* **Try it**:
For this exercise, please reproduce the records below word for word, from the first line through the line with "(** ** The stack in blocks *)".

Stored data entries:
* * * * * * * * *

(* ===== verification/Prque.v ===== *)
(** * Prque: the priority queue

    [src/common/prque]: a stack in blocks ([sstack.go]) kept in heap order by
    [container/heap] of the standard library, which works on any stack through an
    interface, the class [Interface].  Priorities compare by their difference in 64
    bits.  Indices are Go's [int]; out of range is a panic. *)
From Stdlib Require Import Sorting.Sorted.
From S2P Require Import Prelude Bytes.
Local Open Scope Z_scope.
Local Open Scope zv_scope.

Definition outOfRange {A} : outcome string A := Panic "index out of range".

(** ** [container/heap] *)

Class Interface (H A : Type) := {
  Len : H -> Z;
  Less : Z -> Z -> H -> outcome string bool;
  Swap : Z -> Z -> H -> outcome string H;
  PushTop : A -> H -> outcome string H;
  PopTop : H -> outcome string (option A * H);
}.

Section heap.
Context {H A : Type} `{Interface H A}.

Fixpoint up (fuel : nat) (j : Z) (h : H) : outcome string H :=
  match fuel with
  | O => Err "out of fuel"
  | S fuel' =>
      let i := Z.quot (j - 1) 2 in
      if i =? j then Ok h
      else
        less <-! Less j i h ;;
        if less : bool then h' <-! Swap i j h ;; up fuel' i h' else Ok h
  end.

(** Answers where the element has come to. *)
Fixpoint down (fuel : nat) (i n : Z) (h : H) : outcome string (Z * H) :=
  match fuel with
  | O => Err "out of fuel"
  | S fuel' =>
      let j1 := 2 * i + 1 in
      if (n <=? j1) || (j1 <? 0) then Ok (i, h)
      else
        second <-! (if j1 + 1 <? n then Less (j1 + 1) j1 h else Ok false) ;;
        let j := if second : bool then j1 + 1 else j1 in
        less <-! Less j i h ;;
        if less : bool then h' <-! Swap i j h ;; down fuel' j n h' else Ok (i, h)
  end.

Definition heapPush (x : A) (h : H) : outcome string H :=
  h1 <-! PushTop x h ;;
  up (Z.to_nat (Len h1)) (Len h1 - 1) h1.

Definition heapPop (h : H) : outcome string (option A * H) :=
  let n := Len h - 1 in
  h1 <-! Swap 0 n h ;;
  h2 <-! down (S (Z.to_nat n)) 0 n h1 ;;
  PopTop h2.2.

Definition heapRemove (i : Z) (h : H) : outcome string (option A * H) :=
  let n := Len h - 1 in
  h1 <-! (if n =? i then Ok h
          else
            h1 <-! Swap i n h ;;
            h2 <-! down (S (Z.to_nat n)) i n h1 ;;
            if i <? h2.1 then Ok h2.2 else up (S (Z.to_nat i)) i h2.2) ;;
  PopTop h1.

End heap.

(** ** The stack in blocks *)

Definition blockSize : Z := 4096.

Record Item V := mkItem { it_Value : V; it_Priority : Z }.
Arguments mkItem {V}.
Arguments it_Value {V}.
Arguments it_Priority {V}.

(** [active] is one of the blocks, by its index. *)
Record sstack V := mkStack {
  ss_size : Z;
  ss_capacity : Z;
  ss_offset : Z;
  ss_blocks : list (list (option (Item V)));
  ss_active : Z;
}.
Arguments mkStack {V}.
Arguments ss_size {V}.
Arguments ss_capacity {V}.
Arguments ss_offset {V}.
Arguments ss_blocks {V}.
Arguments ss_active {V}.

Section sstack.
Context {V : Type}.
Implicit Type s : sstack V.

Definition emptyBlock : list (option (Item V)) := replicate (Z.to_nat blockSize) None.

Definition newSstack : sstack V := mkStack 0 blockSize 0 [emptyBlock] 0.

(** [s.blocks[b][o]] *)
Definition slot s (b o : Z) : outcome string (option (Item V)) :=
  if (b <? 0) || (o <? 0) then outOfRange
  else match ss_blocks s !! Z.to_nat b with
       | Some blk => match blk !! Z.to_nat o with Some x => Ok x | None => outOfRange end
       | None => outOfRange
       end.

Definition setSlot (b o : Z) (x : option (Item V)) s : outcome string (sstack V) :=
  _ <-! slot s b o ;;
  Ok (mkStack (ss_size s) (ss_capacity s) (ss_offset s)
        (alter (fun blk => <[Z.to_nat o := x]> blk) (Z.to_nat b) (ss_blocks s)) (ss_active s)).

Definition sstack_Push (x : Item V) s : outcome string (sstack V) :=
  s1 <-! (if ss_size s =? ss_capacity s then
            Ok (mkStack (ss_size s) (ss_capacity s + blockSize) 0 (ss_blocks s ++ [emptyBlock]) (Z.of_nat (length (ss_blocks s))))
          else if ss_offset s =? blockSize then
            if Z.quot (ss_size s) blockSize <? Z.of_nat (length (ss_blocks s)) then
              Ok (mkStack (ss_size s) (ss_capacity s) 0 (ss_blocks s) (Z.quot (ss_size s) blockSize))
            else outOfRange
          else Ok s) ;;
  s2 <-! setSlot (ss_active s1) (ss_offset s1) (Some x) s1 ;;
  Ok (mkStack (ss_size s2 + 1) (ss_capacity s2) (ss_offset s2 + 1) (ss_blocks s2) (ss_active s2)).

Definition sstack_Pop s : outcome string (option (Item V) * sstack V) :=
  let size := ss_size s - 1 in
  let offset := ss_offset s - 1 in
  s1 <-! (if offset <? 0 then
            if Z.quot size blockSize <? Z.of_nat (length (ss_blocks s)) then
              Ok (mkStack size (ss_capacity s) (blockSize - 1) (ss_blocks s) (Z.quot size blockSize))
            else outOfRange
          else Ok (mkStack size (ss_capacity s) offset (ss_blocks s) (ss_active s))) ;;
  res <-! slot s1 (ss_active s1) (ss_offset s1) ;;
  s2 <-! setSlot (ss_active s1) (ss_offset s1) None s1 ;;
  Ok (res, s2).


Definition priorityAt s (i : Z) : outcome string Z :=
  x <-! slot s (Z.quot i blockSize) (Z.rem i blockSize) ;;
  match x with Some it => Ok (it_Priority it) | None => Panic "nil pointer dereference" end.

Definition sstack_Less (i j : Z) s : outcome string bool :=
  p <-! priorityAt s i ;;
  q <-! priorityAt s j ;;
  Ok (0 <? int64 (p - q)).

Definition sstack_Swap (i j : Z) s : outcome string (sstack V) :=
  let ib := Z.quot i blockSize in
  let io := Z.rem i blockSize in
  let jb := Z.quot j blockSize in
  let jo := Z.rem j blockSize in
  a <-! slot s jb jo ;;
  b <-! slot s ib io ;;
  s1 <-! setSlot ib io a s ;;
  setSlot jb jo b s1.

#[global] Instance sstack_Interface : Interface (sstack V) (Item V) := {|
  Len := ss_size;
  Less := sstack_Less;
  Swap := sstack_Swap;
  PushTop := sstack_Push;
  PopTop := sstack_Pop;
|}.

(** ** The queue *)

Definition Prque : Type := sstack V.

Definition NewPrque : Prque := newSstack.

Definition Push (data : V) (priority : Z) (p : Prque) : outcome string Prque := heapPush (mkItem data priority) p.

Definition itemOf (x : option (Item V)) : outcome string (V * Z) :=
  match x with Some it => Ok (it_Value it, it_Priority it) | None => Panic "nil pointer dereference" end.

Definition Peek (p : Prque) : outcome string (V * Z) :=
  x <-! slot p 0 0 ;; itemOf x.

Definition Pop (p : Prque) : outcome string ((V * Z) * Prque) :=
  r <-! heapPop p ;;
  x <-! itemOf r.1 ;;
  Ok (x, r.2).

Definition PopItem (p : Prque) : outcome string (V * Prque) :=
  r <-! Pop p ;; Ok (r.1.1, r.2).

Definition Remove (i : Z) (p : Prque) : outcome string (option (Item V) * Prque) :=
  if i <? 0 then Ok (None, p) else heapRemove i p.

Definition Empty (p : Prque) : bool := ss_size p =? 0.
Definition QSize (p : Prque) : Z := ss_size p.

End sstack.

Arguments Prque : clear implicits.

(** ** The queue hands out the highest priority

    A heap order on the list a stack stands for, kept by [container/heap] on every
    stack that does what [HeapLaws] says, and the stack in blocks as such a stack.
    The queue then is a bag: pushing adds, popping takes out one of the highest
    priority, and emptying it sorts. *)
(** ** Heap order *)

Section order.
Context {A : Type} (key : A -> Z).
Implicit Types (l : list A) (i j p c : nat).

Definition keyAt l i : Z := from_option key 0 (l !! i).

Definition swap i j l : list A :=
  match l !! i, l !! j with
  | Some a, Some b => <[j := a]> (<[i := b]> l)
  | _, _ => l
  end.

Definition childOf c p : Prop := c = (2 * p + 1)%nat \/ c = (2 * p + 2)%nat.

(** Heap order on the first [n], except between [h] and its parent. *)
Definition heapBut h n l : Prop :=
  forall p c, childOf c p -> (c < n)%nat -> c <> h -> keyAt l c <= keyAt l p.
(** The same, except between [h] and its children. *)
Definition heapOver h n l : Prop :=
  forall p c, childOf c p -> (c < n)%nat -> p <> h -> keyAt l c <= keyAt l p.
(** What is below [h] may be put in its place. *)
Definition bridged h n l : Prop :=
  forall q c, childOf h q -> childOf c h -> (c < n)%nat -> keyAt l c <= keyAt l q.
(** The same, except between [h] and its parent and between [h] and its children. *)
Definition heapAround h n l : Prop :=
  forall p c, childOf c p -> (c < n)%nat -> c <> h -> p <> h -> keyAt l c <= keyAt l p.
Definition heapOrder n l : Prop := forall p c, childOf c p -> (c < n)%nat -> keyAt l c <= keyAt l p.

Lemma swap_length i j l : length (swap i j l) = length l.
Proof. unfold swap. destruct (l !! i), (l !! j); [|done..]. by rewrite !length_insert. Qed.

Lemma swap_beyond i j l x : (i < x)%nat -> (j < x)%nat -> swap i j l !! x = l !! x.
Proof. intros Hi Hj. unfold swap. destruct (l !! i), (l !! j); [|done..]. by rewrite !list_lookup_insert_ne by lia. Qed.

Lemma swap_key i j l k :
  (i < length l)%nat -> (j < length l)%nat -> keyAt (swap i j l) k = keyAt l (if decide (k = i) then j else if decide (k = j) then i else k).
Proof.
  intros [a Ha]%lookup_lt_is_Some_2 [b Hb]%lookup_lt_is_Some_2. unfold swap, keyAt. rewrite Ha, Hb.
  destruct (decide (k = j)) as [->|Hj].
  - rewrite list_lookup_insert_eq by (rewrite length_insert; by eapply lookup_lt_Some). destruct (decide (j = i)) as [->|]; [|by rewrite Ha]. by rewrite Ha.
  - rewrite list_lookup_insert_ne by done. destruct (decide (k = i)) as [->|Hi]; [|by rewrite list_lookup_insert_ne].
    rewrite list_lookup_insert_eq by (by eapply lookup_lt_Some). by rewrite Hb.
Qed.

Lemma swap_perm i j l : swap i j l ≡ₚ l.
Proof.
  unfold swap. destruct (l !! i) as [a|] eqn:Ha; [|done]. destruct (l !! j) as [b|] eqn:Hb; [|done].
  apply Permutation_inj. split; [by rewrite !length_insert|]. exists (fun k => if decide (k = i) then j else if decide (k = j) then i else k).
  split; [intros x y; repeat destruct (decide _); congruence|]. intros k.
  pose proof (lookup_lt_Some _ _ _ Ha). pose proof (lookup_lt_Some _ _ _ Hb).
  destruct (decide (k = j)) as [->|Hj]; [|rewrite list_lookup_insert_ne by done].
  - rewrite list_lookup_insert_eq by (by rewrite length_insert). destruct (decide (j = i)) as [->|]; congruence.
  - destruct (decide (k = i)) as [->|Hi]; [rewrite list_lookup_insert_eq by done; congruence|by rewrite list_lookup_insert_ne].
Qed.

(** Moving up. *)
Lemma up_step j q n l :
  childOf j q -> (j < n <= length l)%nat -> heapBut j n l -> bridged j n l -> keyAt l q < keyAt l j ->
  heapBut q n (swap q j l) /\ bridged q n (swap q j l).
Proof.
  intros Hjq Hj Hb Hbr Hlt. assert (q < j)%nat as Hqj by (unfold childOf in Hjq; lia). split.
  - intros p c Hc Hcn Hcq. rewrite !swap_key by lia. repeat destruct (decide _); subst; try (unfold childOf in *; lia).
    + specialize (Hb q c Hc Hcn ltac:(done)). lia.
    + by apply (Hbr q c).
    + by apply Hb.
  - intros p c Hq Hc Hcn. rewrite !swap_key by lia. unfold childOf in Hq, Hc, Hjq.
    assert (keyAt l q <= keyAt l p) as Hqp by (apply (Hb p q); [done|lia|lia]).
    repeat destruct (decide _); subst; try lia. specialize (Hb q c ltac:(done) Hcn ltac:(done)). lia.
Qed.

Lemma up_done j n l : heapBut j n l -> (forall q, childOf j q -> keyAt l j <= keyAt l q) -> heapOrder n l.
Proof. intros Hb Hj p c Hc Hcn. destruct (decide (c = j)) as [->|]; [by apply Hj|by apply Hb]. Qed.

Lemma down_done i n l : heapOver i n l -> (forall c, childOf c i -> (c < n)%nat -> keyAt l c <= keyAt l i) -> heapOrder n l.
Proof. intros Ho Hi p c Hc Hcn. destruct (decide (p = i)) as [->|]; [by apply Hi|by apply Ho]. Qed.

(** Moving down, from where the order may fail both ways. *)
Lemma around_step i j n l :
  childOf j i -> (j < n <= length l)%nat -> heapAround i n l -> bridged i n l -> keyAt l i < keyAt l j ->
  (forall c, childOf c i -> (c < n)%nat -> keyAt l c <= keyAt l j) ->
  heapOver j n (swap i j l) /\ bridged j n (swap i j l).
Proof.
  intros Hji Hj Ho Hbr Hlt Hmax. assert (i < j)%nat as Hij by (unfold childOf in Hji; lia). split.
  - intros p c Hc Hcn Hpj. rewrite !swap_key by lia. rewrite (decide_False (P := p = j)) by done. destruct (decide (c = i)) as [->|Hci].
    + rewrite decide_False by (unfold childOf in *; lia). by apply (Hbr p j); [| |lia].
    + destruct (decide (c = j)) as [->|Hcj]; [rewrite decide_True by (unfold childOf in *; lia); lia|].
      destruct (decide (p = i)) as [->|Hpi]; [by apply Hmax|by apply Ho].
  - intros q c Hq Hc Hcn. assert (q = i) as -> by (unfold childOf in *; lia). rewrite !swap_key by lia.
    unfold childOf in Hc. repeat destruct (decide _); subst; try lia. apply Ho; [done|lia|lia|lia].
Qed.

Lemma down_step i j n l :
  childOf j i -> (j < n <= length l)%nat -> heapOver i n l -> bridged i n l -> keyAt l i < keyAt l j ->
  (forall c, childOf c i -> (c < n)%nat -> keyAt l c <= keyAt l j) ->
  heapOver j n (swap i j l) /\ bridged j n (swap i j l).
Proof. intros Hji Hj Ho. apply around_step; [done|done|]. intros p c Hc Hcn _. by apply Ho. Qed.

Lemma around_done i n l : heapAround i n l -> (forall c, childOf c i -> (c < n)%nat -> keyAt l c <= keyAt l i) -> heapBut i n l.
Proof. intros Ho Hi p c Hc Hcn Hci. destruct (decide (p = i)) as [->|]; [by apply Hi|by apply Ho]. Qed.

* * * * * * * * *

* **Answer box**:
(* ===== verification/Prque.v ===== *)
(** * Prque: the priority queue

    [src/common/prque]: a stack in blocks ([sstack.go]) kept in heap order by
    [container/heap] of the standard library, which works on any stack through an
    interface, the class [Interface].  Priorities compare by their difference in 64
    bits.  Indices are Go's [int]; out of range is a panic. *)
From Stdlib Require Import Sorting.Sorted.
From S2P Require Import Prelude Bytes.
Local Open Scope Z_scope.
Local Open Scope zv_scope.

Definition outOfRange {A} : outcome string A := Panic "index out of range".

(** ** [container/heap] *)

Class Interface (H A : Type) := {
  Len : H -> Z;
  Less : Z -> Z -> H -> outcome string bool;
  Swap : Z -> Z -> H -> outcome string H;
  PushTop : A -> H -> outcome string H;
  PopTop : H -> outcome string (option A * H);
}.

Section heap.
Context {H A : Type} `{Interface H A}.

Fixpoint up (fuel : nat) (j : Z) (h : H) : outcome string H :=
  match fuel with
  | O => Err "out of fuel"
  | S fuel' =>
      let i := Z.quot (j - 1) 2 in
      if i =? j then Ok h
      else
        less <-! Less j i h ;;
        if less : bool then h' <-! Swap i j h ;; up fuel' i h' else Ok h
  end.

(** Answers where the element has come to. *)
Fixpoint down (fuel : nat) (i n : Z) (h : H) : outcome string (Z * H) :=
  match fuel with
  | O => Err "out of fuel"
  | S fuel' =>
      let j1 := 2 * i + 1 in
      if (n <=? j1) || (j1 <? 0) then Ok (i, h)
      else
        second <-! (if j1 + 1 <? n then Less (j1 + 1) j1 h else Ok false) ;;
        let j := if second : bool then j1 + 1 else j1 in
        less <-! Less j i h ;;
        if less : bool then h' <-! Swap i j h ;; down fuel' j n h' else Ok (i, h)
  end.

Definition heapPush (x : A) (h : H) : outcome string H :=
  h1 <-! PushTop x h ;;
  up (Z.to_nat (Len h1)) (Len h1 - 1) h1.

Definition heapPop (h : H) : outcome string (option A * H) :=
  let n := Len h - 1 in
  h1 <-! Swap 0 n h ;;
  h2 <-! down (S (Z.to_nat n)) 0 n h1 ;;
  PopTop h2.2.

Definition heapRemove (i : Z) (h : H) : outcome string (option A * H) :=
  let n := Len h - 1 in
  h1 <-! (if n =? i then Ok h
          else
            h1 <-! Swap i n h ;;
            h2 <-! down (S (Z.to_nat n)) i n h1 ;;
            if i <? h2.1 then Ok h2.2 else up (S (Z.to_nat i)) i h2.2) ;;
  PopTop h1.

End heap.

(** ** The stack in blocks *)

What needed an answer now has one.